### WORK INSTRUCTION
Repeat exactly the lines below that lie between the line with "kd_salt : string;" and the line with "before anything is decoded. *)", counting both of those lines as part of the answer.

### RECORDS FOR PROCESSING
(* ===== verification/DbWire.v ===== *)
(** * Core: the durable key-material columns ([crypto/dbwire.rs])

    The three [db_metadata] columns as versioned documents, with the legacy
    [bincode] reader behind a dispatch on the full magic prefix.  The JSON text
    and the legacy decoder are parameters. *)

From S2P Require Import Prelude ThirdParty Aad Envelope Keyring.
From Stdlib Require Import ZArith Lia Strings.String Strings.Byte.
From stdpp Require Import base list option strings numbers.
Open Scope Z_scope.

Definition DBWIRE_VERSION : Z := 1.
Definition KDF_MAGIC_STR : string := "SPKDF".
Definition WRAP_MAGIC_STR : string := "SPWRAP".
Definition NONCE_MAGIC_STR : string := "SPNONCE".
Definition KDF_MAGIC : bytes := magic_prefix KDF_MAGIC_STR.
Definition WRAP_MAGIC : bytes := magic_prefix WRAP_MAGIC_STR.
Definition NONCE_MAGIC : bytes := magic_prefix NONCE_MAGIC_STR.
Definition ALG_ARGON2ID : string := "ARGON2ID".
Definition MAX_DBWIRE_BYTES : Z := 4096.
Definition MAX_WRAPPED_DEK_BYTES : Z := 96.
Definition MAX_DBWIRE_DEPTH : nat := 4.

Record KdfDocument := {
  kd_magic : string;
  kd_v : Z;
  kd_alg : string;
  kd_salt : string;
  kd_mem_cost : Z;
  kd_time_cost : Z;
  kd_parallelism : Z;
  kd_output_length : Z;
}.

Record WrapDocument := {
  wd_magic : string;
  wd_v : Z;
  wd_alg : string;
  wd_wrapped_dek : string;
  wd_nonce : string;
  wd_auth_tag : string;
  wd_epoch_bound : bool;
}.

Record NonceDocument := {
  nd_magic : string;
  nd_v : Z;
  nd_nonce : string;
}.

(** [check_version], [check_magic_field], [check_alg_field]. *)
Definition check_version (found : Z) : result CryptoError unit :=
  err_if (negb (found =? DBWIRE_VERSION)) (UnsupportedCryptoVersion found DBWIRE_VERSION).
Definition check_magic_field (found expected : string) : result CryptoError unit :=
  err_if (negb (String.eqb found expected)) (DecryptionFailed "document magic field mismatch").
Definition check_alg_field (found expected : string) : result CryptoError unit :=
  err_if (negb (String.eqb found expected)) (DecryptionFailed "unsupported document algorithm").

(** [check_input_bounds]. *)
Definition check_input_bounds (blob : bytes) : result CryptoError unit :=
  _ ← err_if (bool_decide (blob = [])) (DecryptionFailed "empty blob");
  err_if (MAX_DBWIRE_BYTES <? Z.of_nat (length blob)) (DecryptionFailed "blob exceeds the size cap").

(** [parse_document]. *)
Definition parse_document {D} `{SerdeBytes D} (blob : bytes) : result CryptoError D :=
  _ ← err_if (json_depth_exceeds blob MAX_DBWIRE_DEPTH)
        (DecryptionFailed "document exceeds the maximum nesting depth");
  ok_or (from_slice blob) (DecryptionFailed "malformed document").

Section DbWire.
Context `{Base64, SerdeBytes KdfDocument, SerdeBytes WrapDocument, SerdeBytes NonceDocument}.

(** [decode_exact_b64] and [decode_capped_b64]: the declared length is checked
    before anything is decoded. *)
Definition db_decode_exact_b64 (s : string) (expected_len : Z) : result CryptoError bytes :=
  _ ← err_if (negb (Z.of_nat (String.length s) =? b64_chars expected_len))
        (DecryptionFailed "document field has the wrong length");
  decoded ← ok_or (b64_decode s) (DecryptionFailed "document field is not valid base64");
  _ ← err_if (negb (Z.of_nat (length decoded) =? expected_len))
        (DecryptionFailed "document field decoded to the wrong length");
  Ok decoded.

Definition decode_capped_b64 (s : string) (max_len : Z) : result CryptoError bytes :=
  _ ← err_if (b64_chars max_len <? Z.of_nat (String.length s)) (DecryptionFailed "document field exceeds the cap");
  decoded ← ok_or (b64_decode s) (DecryptionFailed "document field is not valid base64");
  _ ← err_if (max_len <? Z.of_nat (length decoded)) (DecryptionFailed "document field decoded beyond the cap");
  Ok decoded.

(** [encode_kdf_params]. *)
Definition kdf_document (p : KdfParams) : KdfDocument := {|
  kd_magic := KDF_MAGIC_STR; kd_v := DBWIRE_VERSION; kd_alg := ALG_ARGON2ID; kd_salt := b64_encode (salt p);
  kd_mem_cost := mem_cost p; kd_time_cost := time_cost p; kd_parallelism := parallelism p;
  kd_output_length := output_length p |}.
Definition encode_kdf_params (p : KdfParams) : result CryptoError bytes := Ok (to_vec (kdf_document p)).

(** [encode_wrapped_key]. *)
Definition wrap_document (w : WrappedKey) : WrapDocument := {|
  wd_magic := WRAP_MAGIC_STR; wd_v := DBWIRE_VERSION; wd_alg := ALG_A256GCM;
  wd_wrapped_dek := b64_encode (wrapped_dek w); wd_nonce := b64_encode (nonce w);
  wd_auth_tag := b64_encode (auth_tag w); wd_epoch_bound := epoch_bound w |}.
Definition encode_wrapped_key (w : WrappedKey) : result CryptoError bytes := Ok (to_vec (wrap_document w)).

(** [encode_dek_nonce]. *)
Definition nonce_document (n : bytes) : NonceDocument := {|
  nd_magic := NONCE_MAGIC_STR; nd_v := DBWIRE_VERSION; nd_nonce := b64_encode n |}.
Definition encode_dek_nonce (n : bytes) : result CryptoError bytes := Ok (to_vec (nonce_document n)).

(** [encode_metadata_blobs]. *)
Definition encode_metadata_blobs (p : KdfParams) (w : WrappedKey) : result CryptoError (bytes * bytes * bytes) :=
  k ← encode_kdf_params p;
  d ← encode_wrapped_key w;
  n ← encode_dek_nonce (nonce w);
  Ok (k, d, n).

(** The document branch and the whole of [decode_kdf_params]. *)
Definition read_kdf_document (blob : bytes) : result CryptoError KdfParams :=
  doc ← parse_document (D := KdfDocument) blob;
  _ ← check_version (kd_v doc);
  _ ← check_magic_field (kd_magic doc) KDF_MAGIC_STR;
  _ ← check_alg_field (kd_alg doc) ALG_ARGON2ID;
  salt ← db_decode_exact_b64 (kd_salt doc) 16;
  Ok {| salt := salt; mem_cost := kd_mem_cost doc; time_cost := kd_time_cost doc;
        parallelism := kd_parallelism doc; output_length := kd_output_length doc |}.
Definition decode_kdf_params `{Bincode KdfParams} (blob : bytes) : result CryptoError KdfParams :=
  _ ← check_input_bounds blob;
  if starts_with KDF_MAGIC blob then read_kdf_document blob
  else ok_or (bincode_deserialize blob) (DecryptionFailed "kdf_params blob is neither a document nor legacy bincode").

(** [decode_wrapped_key]. *)
Definition read_wrap_document (blob : bytes) : result CryptoError WrappedKey :=
  doc ← parse_document (D := WrapDocument) blob;
  _ ← check_version (wd_v doc);
  _ ← check_magic_field (wd_magic doc) WRAP_MAGIC_STR;
  _ ← check_alg_field (wd_alg doc) ALG_A256GCM;
  dek ← decode_capped_b64 (wd_wrapped_dek doc) MAX_WRAPPED_DEK_BYTES;
  nonce ← db_decode_exact_b64 (wd_nonce doc) 12;
  tag ← db_decode_exact_b64 (wd_auth_tag doc) 16;
  Ok {| wrapped_dek := dek; nonce := nonce; auth_tag := tag; epoch_bound := wd_epoch_bound doc |}.
Definition decode_wrapped_key `{Bincode WrappedKey, Bincode LegacyWrappedKey} (blob : bytes)
    : result CryptoError WrappedKey :=
  _ ← check_input_bounds blob;
  if starts_with WRAP_MAGIC blob then read_wrap_document blob
  else match from_bincode_bytes blob with
       | Ok w => Ok w
       | Err _ => Err (DecryptionFailed "wrapped_dek blob is neither a document nor legacy bincode")
       end.

(** [decode_dek_nonce]: the nonce is a [[u8; 12]]. *)
Definition read_nonce_document (blob : bytes) : result CryptoError bytes :=
  doc ← parse_document (D := NonceDocument) blob;
  _ ← check_version (nd_v doc);
  _ ← check_magic_field (nd_magic doc) NONCE_MAGIC_STR;
  db_decode_exact_b64 (nd_nonce doc) 12.
Definition decode_dek_nonce `{Bincode bytes} (blob : bytes) : result CryptoError bytes :=
  _ ← check_input_bounds blob;
  if starts_with NONCE_MAGIC blob then read_nonce_document blob
  else ok_or (bincode_deserialize blob) (DecryptionFailed "dek_nonce blob is neither a document nor legacy bincode").

End DbWire.

#[global] Arguments MAX_DBWIRE_BYTES : simpl never.
#[global] Arguments db_decode_exact_b64 : simpl never.
#[global] Arguments decode_capped_b64 : simpl never.
#[global] Arguments starts_with : simpl never.

(** ** What the repository relies on of the JSON text of a flat document

    One object with its fields in declaration order, so it starts with the
    magic field and nests one deep; a byte of a string field takes at most six
    bytes of text, and names, punctuation and numbers that fit their machine
    type stay under 256 bytes (eight is assumed where six holds). *)

Definition in_u32 (z : Z) : Prop := 0 <= z < 2 ^ 32.

Class FlatJson (D : Type) `{SerdeBytes D} (name : string) (magic : D -> string) (strings : D -> list string)
    (in_range : D -> Prop) : Prop := {
  flat_starts : forall d, magic d = name -> starts_with (magic_prefix name) (to_vec d) = true;
  flat_depth : forall d, json_depth_exceeds (to_vec d) MAX_DBWIRE_DEPTH = false;
  flat_length : forall d, in_range d ->
    Z.of_nat (length (to_vec d)) <= 256 + 8 * Z.of_nat (sum_list (String.length <$> strings d));
}.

### RESULT BELOW
  kd_salt : string;
  kd_mem_cost : Z;
  kd_time_cost : Z;
  kd_parallelism : Z;
  kd_output_length : Z;
}.

Record WrapDocument := {
  wd_magic : string;
  wd_v : Z;
  wd_alg : string;
  wd_wrapped_dek : string;
  wd_nonce : string;
  wd_auth_tag : string;
  wd_epoch_bound : bool;
}.

Record NonceDocument := {
  nd_magic : string;
  nd_v : Z;
  nd_nonce : string;
}.

(** [check_version], [check_magic_field], [check_alg_field]. *)
Definition check_version (found : Z) : result CryptoError unit :=
  err_if (negb (found =? DBWIRE_VERSION)) (UnsupportedCryptoVersion found DBWIRE_VERSION).
Definition check_magic_field (found expected : string) : result CryptoError unit :=
  err_if (negb (String.eqb found expected)) (DecryptionFailed "document magic field mismatch").
Definition check_alg_field (found expected : string) : result CryptoError unit :=
  err_if (negb (String.eqb found expected)) (DecryptionFailed "unsupported document algorithm").

(** [check_input_bounds]. *)
Definition check_input_bounds (blob : bytes) : result CryptoError unit :=
  _ ← err_if (bool_decide (blob = [])) (DecryptionFailed "empty blob");
  err_if (MAX_DBWIRE_BYTES <? Z.of_nat (length blob)) (DecryptionFailed "blob exceeds the size cap").

(** [parse_document]. *)
Definition parse_document {D} `{SerdeBytes D} (blob : bytes) : result CryptoError D :=
  _ ← err_if (json_depth_exceeds blob MAX_DBWIRE_DEPTH)
        (DecryptionFailed "document exceeds the maximum nesting depth");
  ok_or (from_slice blob) (DecryptionFailed "malformed document").

Section DbWire.
Context `{Base64, SerdeBytes KdfDocument, SerdeBytes WrapDocument, SerdeBytes NonceDocument}.

(** [decode_exact_b64] and [decode_capped_b64]: the declared length is checked
    before anything is decoded. *)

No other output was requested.